YOUR TASK: Write out each line from the data below that includes the word "FOne".
▬▬▬▬▬▬▬▬▬▬
(** A chunk that is text but does not decode makes [write] panic at the
    serde unwrap, with nothing changed. *)
Lemma write_decode_error : forall from_fen data w s e,
  from_utf8 data = Ok s -> decode_feed s = Err e ->
  write from_fen data w = (Panic UnwrapSerde, w).
Proof.
  intros from_fen data w s e Hu Hd. unfold write. rewrite Hu, unwrap_ok. cbv beta.
  rewrite Hd. apply unwrap_err.
Qed.

(** Extra X7: a "fen" event whose payload map gives "wc" or "bc" an integer
    outside [0, u32::MAX] is not decoded: [write] panics at the serde
    unwrap and changes nothing, whatever the other keys hold. *)
Theorem write_clock_out_of_range_panics : forall from_fen data w s kv rest dkv k z,
  from_utf8 data = Ok s -> skip_ws s <> EmptyString ->
  parse_value (S (String.length s)) s = Some (JObj kv, rest) -> all_ws rest = true ->
  lookup_field "t" kv = FOne (JStr "fen") -> lookup_field "d" kv = FOne (JObj dkv) ->
  (k = "wc" \/ k = "bc") -> lookup_field k dkv = FOne (JNum z) ->
  (z < 0 \/ u32_max < z)%Z ->
  write from_fen data w = (Panic UnwrapSerde, w).
Proof.
  intros from_fen data w s kv rest dkv k z Hu Hws Hp Hrest Ht Hd Hk Hz Hr.
  destruct (decode_feed s) as [[sm | u] | e] eqn:Hdec.
  - exfalso. unfold decode_feed, from_str in Hdec.
    destruct (skip_ws s); [congruence |]. rewrite Hp, Hrest in Hdec.
    apply de_Feed_obj_summary in Hdec as [Ht' _]. congruence.
  - exfalso. unfold decode_feed, from_str in Hdec.
    destruct (skip_ws s); [congruence |]. rewrite Hp, Hrest in Hdec.
    apply de_Feed_obj_update in Hdec as [_ (d & Hd' & Hu')].
    rewrite Hd in Hd'. injection Hd' as <-.
    apply de_Update_obj_sound in Hu' as (_ & _ & Hw & Hb & Rw & Rb).
    destruct Hk as [-> | ->].
    + rewrite Hz in Hw. injection Hw as ->. lia.
    + rewrite Hz in Hb. injection Hb as ->. lia.
  - exact (write_decode_error from_fen data w s e Hu Hdec).
Qed.

Lemma write_clock_out_of_range_panics_witness :
  write FenModel.from_fen (bytes clock_overflow_line) world0 = (Panic UnwrapSerde, world0).
Proof.
  eapply (write_clock_out_of_range_panics FenModel.from_fen (bytes clock_overflow_line) world0
            _ _ _ _ "wc" 4294967296).
  - vm_compute. reflexivity.
  - vm_compute. discriminate.
  - exact eq_refl.
  - reflexivity.
  - reflexivity.
  - reflexivity.
  - left. reflexivity.
  - reflexivity.
  - right. unfold u32_max. lia.
Defined.

(** Extra X8: a summary followed by an update, both handled without panic,
    leave the roster and the orientation of the summary and the board, last
    move and clocks of the update; the position parser has been called with
    the two patched position texts, in that order. *)
Theorem write_summary_then_update : forall from_fen d1 d2 w s1 s2 sm u r1 r2,
  from_utf8 d1 = Ok s1 -> decode_feed s1 = Ok (FeaturedTVGameSummary_ sm) ->
  from_utf8 d2 = Ok s2 -> decode_feed s2 = Ok (FeaturedTVGameUpdate_ u) ->
  fst (write from_fen d1 w) = Ret r1 ->
  fst (write from_fen d2 (snd (write from_fen d1 w))) = Ret r2 ->
  exists b,
    from_fen (update_fen u ++ " c - 1 1") = Ok b /\
    tv (snd (write from_fen d2 (snd (write from_fen d1 w)))) =
      mkLichessTV (summary_players sm) (update_last_move u) b (summary_orientation sm)
        (update_white_clock u) (update_black_clock u) /\
    fen_log (snd (write from_fen d2 (snd (write from_fen d1 w)))) =
      app (fen_log w) [summary_fen sm ++ " w c - 1 1"; update_fen u ++ " c - 1 1"].
Proof.
  intros from_fen d1 d2 w s1 s2 sm u r1 r2 Hu1 Hd1 Hu2 Hd2 Hr1 Hr2.
  pose proof (write_summary_run from_fen d1 w s1 sm Hu1 Hd1) as Hrun1. cbv zeta in Hrun1.
  destruct (from_fen (summary_fen sm ++ " w c - 1 1")) as [b1 | e] eqn:Hf1;
    rewrite Hrun1 in *; [| discriminate Hr1].
  match goal with |- context [snd ((do _ <- erase; do _ <- draw_chess_board; ret ?x) ?w1)] =>
    pose proof (redraw_frame x w1) as [Htv1 Hfl1];
    set (w2 := snd ((do _ <- erase; do _ <- draw_chess_board; ret x) w1)) in * end.
  pose proof (write_update_run from_fen d2 w2 s2 u Hu2 Hd2) as Hrun2. cbv zeta in Hrun2.
  destruct (from_fen (update_fen u ++ " c - 1 1")) as [b2 | e] eqn:Hf2;
    rewrite Hrun2 in *; [| discriminate Hr2].
  exists b2. split; [reflexivity |].
  match goal with |- context [snd ((do _ <- erase; do _ <- draw_chess_board; ret ?x) ?w3)] =>
    pose proof (redraw_frame x w3) as [Htv3 Hfl3] end.
  rewrite Htv3, Hfl3. cbn [tv fen_log]. rewrite Htv1, Hfl1. cbn [tv fen_log]. split.
  - reflexivity.
  - rewrite <- app_assoc. reflexivity.
Qed.

Lemma write_summary_then_update_witness :
  exists b,
    FenModel.from_fen (update_fen sample_update ++ " c - 1 1") = Ok b /\
    tv (snd (write FenModel.from_fen (bytes update_line)
               (snd (write FenModel.from_fen (bytes summary_line) world0)))) =
      mkLichessTV (summary_players sample_summary) (update_last_move sample_update) b
        (summary_orientation sample_summary)
        (update_white_clock sample_update) (update_black_clock sample_update) /\
    fen_log (snd (write FenModel.from_fen (bytes update_line)
               (snd (write FenModel.from_fen (bytes summary_line) world0)))) =
      app (fen_log world0) [summary_fen sample_summary ++ " w c - 1 1";
                            update_fen sample_update ++ " c - 1 1"].
Proof.
  apply (write_summary_then_update FenModel.from_fen (bytes summary_line) (bytes update_line)
           world0 summary_line update_line sample_summary sample_update
           (Ok (length (bytes summary_line))) (Ok (length (bytes update_line))));
    vm_compute; reflexivity.
Defined.

(* ------------------------------------------------------------------ *)
(** ** Further properties of the JSON parser: trailing whitespace *)

Lemma ws_cases : forall c, is_ws c = true ->
  c = " "%char \/ c = "009"%char \/ c = "010"%char \/ c = "013"%char.
Proof.
  intros [[] [] [] [] [] [] [] []] H; try discriminate H; auto.
Qed.

Lemma all_ws_stops : forall t, all_ws t = true -> stops_token t = true.
Proof. intros [| c t] H; [reflexivity |]. cbn in H |- *. apply andb_prop in H. tauto. Qed.

Lemma all_ws_app : forall r t, all_ws (r ++ t) = all_ws r && all_ws t.
Proof. induction r as [| c r IH]; intros t; [reflexivity |]. cbn. rewrite IH. apply andb_assoc. Qed.

Lemma append_empty_r : forall s, (s ++ EmptyString)%string = s.
Proof. induction s as [| c s IH]; [reflexivity |]. cbn. rewrite IH. reflexivity. Qed.

Lemma length_append : forall s t, String.length (s ++ t) = String.length s + String.length t.
Proof. induction s as [| c s IH]; intros t; [reflexivity |]. cbn. rewrite IH. reflexivity. Qed.

Lemma skip_ws_app : forall s t c r,
  skip_ws s = String c r -> skip_ws (s ++ t) = String c (r ++ t).
Proof.
  induction s as [| c0 s IH]; intros t c r H; [discriminate H |].
  cbn in H |- *. destruct (is_ws c0); [apply IH, H |].
  injection H as -> ->. reflexivity.
Qed.

Lemma ws_not_digit : forall c, is_ws c = true -> is_digit c = false.
Proof. intros c H. destruct (ws_cases c H) as [-> | [-> | [-> | ->]]]; reflexivity. Qed.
▬▬▬▬▬▬▬▬▬▬
TASK RESPONSE:
  lookup_field "t" kv = FOne (JStr "fen") -> lookup_field "d" kv = FOne (JObj dkv) ->
  (k = "wc" \/ k = "bc") -> lookup_field k dkv = FOne (JNum z) ->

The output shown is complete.